EXERCISE DESCRIPTION ▸ Copy every line of the entries that has the string "public" in it.

Saved data entries ▸
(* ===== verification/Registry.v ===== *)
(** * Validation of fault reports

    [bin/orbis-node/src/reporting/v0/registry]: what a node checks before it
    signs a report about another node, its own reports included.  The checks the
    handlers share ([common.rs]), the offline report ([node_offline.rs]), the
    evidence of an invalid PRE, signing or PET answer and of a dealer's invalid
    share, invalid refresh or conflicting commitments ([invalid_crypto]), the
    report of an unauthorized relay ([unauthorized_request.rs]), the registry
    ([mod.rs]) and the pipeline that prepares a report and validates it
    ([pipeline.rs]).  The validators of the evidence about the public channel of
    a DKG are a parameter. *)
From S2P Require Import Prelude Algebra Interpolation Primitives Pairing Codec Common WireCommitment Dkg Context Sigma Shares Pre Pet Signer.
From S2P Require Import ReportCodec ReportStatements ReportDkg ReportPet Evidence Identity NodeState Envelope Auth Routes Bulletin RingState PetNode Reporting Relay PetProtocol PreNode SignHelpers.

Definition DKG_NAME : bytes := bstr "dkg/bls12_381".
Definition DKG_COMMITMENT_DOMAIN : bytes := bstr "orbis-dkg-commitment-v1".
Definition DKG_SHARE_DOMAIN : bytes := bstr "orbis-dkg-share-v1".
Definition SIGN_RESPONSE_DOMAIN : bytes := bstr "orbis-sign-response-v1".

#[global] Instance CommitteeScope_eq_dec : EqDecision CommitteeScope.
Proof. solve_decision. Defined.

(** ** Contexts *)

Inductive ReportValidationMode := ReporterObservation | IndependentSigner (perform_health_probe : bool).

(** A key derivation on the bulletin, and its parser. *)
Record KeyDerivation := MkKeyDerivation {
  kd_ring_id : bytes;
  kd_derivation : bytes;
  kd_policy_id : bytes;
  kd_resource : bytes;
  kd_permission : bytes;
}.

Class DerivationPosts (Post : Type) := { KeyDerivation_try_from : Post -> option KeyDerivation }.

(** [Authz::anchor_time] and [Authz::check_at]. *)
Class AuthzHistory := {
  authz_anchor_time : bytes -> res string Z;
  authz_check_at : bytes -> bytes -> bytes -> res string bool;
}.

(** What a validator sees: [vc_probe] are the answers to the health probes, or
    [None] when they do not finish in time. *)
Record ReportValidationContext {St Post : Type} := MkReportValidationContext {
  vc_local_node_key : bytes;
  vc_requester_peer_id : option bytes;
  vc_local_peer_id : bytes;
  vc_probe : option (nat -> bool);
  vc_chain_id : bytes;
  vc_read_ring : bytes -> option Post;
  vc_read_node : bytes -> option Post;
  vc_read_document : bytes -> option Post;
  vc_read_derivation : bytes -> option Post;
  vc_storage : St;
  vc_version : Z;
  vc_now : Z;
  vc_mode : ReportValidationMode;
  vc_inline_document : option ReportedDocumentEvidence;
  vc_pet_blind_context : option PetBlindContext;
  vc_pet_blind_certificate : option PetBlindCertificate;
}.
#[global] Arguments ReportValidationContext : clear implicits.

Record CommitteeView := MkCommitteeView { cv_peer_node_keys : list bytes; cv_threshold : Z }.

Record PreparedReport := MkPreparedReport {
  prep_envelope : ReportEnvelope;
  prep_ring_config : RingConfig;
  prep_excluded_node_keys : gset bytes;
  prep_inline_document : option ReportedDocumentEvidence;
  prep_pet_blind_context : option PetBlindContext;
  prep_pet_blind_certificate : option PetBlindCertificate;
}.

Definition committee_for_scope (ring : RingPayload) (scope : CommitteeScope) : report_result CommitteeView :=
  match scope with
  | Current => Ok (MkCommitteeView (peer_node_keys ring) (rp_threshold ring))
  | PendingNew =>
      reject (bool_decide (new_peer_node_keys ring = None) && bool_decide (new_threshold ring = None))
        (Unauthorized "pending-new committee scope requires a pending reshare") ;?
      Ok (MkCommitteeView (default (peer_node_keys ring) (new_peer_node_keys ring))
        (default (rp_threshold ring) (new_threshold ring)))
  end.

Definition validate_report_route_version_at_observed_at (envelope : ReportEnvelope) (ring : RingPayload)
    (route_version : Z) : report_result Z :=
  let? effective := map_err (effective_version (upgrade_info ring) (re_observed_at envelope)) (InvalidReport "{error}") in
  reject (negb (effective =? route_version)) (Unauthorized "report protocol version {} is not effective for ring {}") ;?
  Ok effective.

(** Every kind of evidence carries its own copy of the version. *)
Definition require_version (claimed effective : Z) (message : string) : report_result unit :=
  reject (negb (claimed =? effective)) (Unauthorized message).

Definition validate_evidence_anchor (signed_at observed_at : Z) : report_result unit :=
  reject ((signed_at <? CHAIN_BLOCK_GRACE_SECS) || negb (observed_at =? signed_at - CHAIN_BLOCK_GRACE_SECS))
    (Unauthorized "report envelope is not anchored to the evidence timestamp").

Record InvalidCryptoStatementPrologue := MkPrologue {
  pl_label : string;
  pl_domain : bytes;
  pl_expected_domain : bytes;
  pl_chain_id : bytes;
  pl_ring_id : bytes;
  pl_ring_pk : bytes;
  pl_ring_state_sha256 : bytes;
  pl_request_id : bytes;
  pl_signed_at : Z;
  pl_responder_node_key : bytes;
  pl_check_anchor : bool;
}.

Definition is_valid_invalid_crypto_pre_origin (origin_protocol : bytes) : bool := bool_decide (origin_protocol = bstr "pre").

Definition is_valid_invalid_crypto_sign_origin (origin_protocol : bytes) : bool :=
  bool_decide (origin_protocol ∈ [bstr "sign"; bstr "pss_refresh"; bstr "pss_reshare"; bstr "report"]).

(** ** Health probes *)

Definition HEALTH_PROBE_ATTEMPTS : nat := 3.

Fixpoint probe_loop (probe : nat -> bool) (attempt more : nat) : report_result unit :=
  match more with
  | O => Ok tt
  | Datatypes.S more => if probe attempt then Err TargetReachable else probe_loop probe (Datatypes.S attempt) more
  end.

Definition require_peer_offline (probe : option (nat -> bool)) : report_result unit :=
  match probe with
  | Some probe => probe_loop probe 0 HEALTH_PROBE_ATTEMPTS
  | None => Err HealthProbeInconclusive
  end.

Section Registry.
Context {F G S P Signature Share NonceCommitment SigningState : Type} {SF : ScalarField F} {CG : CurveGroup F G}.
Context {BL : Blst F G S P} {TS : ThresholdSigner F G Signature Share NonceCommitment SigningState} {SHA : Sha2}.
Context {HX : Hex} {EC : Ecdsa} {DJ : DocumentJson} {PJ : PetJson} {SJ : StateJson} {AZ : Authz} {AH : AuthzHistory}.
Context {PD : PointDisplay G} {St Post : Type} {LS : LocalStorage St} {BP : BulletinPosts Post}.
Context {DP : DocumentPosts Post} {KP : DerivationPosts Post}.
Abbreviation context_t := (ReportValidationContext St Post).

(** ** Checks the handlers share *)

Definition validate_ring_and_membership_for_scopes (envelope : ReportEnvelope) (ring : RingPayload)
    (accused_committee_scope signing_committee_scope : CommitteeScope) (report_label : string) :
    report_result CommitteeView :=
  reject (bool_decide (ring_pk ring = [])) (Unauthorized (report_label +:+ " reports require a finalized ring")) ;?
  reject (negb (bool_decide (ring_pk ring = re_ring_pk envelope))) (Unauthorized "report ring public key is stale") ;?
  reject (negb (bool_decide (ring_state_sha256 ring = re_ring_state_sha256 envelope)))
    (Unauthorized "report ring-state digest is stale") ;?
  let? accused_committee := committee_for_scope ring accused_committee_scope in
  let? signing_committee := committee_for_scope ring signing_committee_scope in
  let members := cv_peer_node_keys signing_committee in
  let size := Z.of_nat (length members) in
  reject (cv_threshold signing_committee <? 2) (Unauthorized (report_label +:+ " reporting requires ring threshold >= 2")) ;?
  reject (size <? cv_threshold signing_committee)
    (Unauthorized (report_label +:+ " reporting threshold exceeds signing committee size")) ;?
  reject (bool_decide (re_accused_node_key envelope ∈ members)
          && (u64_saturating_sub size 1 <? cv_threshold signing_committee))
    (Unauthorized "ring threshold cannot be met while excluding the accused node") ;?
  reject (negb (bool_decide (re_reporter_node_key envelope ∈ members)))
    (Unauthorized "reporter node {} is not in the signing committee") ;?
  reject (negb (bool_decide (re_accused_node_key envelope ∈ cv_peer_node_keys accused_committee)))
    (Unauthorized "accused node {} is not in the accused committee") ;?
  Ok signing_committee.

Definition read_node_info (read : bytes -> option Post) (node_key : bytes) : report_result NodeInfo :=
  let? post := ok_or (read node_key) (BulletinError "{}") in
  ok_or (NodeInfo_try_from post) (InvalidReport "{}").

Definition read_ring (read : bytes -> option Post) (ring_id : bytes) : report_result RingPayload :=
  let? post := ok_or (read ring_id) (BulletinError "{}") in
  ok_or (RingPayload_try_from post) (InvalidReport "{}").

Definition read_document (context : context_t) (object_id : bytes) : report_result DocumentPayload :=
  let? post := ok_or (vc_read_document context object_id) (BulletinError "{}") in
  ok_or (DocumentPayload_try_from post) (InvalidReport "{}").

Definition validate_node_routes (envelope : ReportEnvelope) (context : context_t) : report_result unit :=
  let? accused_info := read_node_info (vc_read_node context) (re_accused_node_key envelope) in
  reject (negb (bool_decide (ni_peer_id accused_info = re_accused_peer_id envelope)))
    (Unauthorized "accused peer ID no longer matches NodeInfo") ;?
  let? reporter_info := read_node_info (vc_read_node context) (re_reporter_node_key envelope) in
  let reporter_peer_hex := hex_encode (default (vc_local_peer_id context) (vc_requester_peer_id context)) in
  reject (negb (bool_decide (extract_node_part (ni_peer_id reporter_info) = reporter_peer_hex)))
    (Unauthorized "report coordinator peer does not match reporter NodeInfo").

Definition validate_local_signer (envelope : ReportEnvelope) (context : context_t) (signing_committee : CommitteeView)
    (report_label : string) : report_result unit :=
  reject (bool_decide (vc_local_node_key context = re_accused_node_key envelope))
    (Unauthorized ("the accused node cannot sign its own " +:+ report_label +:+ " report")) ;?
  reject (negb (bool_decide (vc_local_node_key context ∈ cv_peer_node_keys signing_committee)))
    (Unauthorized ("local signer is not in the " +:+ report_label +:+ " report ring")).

RESPONSE BELOW ▸
    ([pipeline.rs]).  The validators of the evidence about the public channel of
  reject (negb (bool_decide (ring_pk ring = re_ring_pk envelope))) (Unauthorized "report ring public key is stale") ;?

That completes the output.